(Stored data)
(** * MCP server and client: a shallow embedding of [server.py] and [client.py]

    The development follows the two Python programs of [src/mcp_server],
    and the task store of [src/asyncio_test]:

    - [Py]      the Python primitives the programs call: [bytes.decode],
                [str.encode], [str.strip], [str.split(sep, 1)], [str.upper],
                [in], and the exception classes that the handlers tell apart;
    - [Client]  [MCPClient._receive_messages], the receive loop with its
                line buffer;
    - [Server]  [MCPServer] ([_send_response], the four command handlers,
                [_handle_client], [stop], [start]) and [main];
    - [Threads] the registry accesses of the handler threads and of [stop]
                as interleaved atomic dict operations;
    - [Effects] what a handler may change, and other notions that the
                properties are stated with;
    - [Faults]  the handler of [Server] once more, on a connection on which
                [sendall] may fail because the peer is gone;
    - [Session] the main thread of the client: [connect], [send_command],
                [disconnect] and [main];
    - [Tasks]   the handlers of [data.py] over the list [tasks_db].

    Python [bytes] are lists of [byte], Python [str] are lists of code
    points, the [clients] dict is a [gmap] from peer addresses to socket
    handles, and a socket is what the server can observe of it: whether it
    has been closed and which payloads were written to it. *)

From Stdlib Require Import NArith ZArith Lia Strings.Byte Strings.String Strings.Ascii.
From stdpp Require Import base option list gmap strings.
From Equations Require Import Equations.

Local Open Scope N_scope.

(** ** Python primitives *)

Module Py.

(** [bytes] and [str].  A code point is a natural number; [decode_utf8]
    only ever produces Unicode scalar values. *)
Definition bytes := list byte.
Definition str := list N.

(** A byte-string literal and a text literal (the literals of the two
    programs are ASCII, where code point and byte value agree). *)
Definition b (s : string) : bytes := String.list_byte_of_string s.
Definition u (s : string) : str := map Byte.to_N (String.list_byte_of_string s).

Definition byte_of (n : N) : byte := default x00 (Byte.of_N n).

What the exercise asks =>
Return every record, word for word.

Task output =>
(** * MCP server and client: a shallow embedding of [server.py] and [client.py]

    The development follows the two Python programs of [src/mcp_server],
    and the task store of [src/asyncio_test]:

    - [Py]      the Python primitives the programs call: [bytes.decode],
                [str.encode], [str.strip], [str.split(sep, 1)], [str.upper],
                [in], and the exception classes that the handlers tell apart;
    - [Client]  [MCPClient._receive_messages], the receive loop with its
                line buffer;
    - [Server]  [MCPServer] ([_send_response], the four command handlers,
                [_handle_client], [stop], [start]) and [main];
    - [Threads] the registry accesses of the handler threads and of [stop]
                as interleaved atomic dict operations;
    - [Effects] what a handler may change, and other notions that the
                properties are stated with;
    - [Faults]  the handler of [Server] once more, on a connection on which
                [sendall] may fail because the peer is gone;
    - [Session] the main thread of the client: [connect], [send_command],
                [disconnect] and [main];
    - [Tasks]   the handlers of [data.py] over the list [tasks_db].

    Python [bytes] are lists of [byte], Python [str] are lists of code
    points, the [clients] dict is a [gmap] from peer addresses to socket
    handles, and a socket is what the server can observe of it: whether it
    has been closed and which payloads were written to it. *)

From Stdlib Require Import NArith ZArith Lia Strings.Byte Strings.String Strings.Ascii.
From stdpp Require Import base option list gmap strings.
From Equations Require Import Equations.

Local Open Scope N_scope.

(** ** Python primitives *)

Module Py.

(** [bytes] and [str].  A code point is a natural number; [decode_utf8]
    only ever produces Unicode scalar values. *)
Definition bytes := list byte.
Definition str := list N.

(** A byte-string literal and a text literal (the literals of the two
    programs are ASCII, where code point and byte value agree). *)
Definition b (s : string) : bytes := String.list_byte_of_string s.
Definition u (s : string) : str := map Byte.to_N (String.list_byte_of_string s).

Definition byte_of (n : N) : byte := default x00 (Byte.of_N n).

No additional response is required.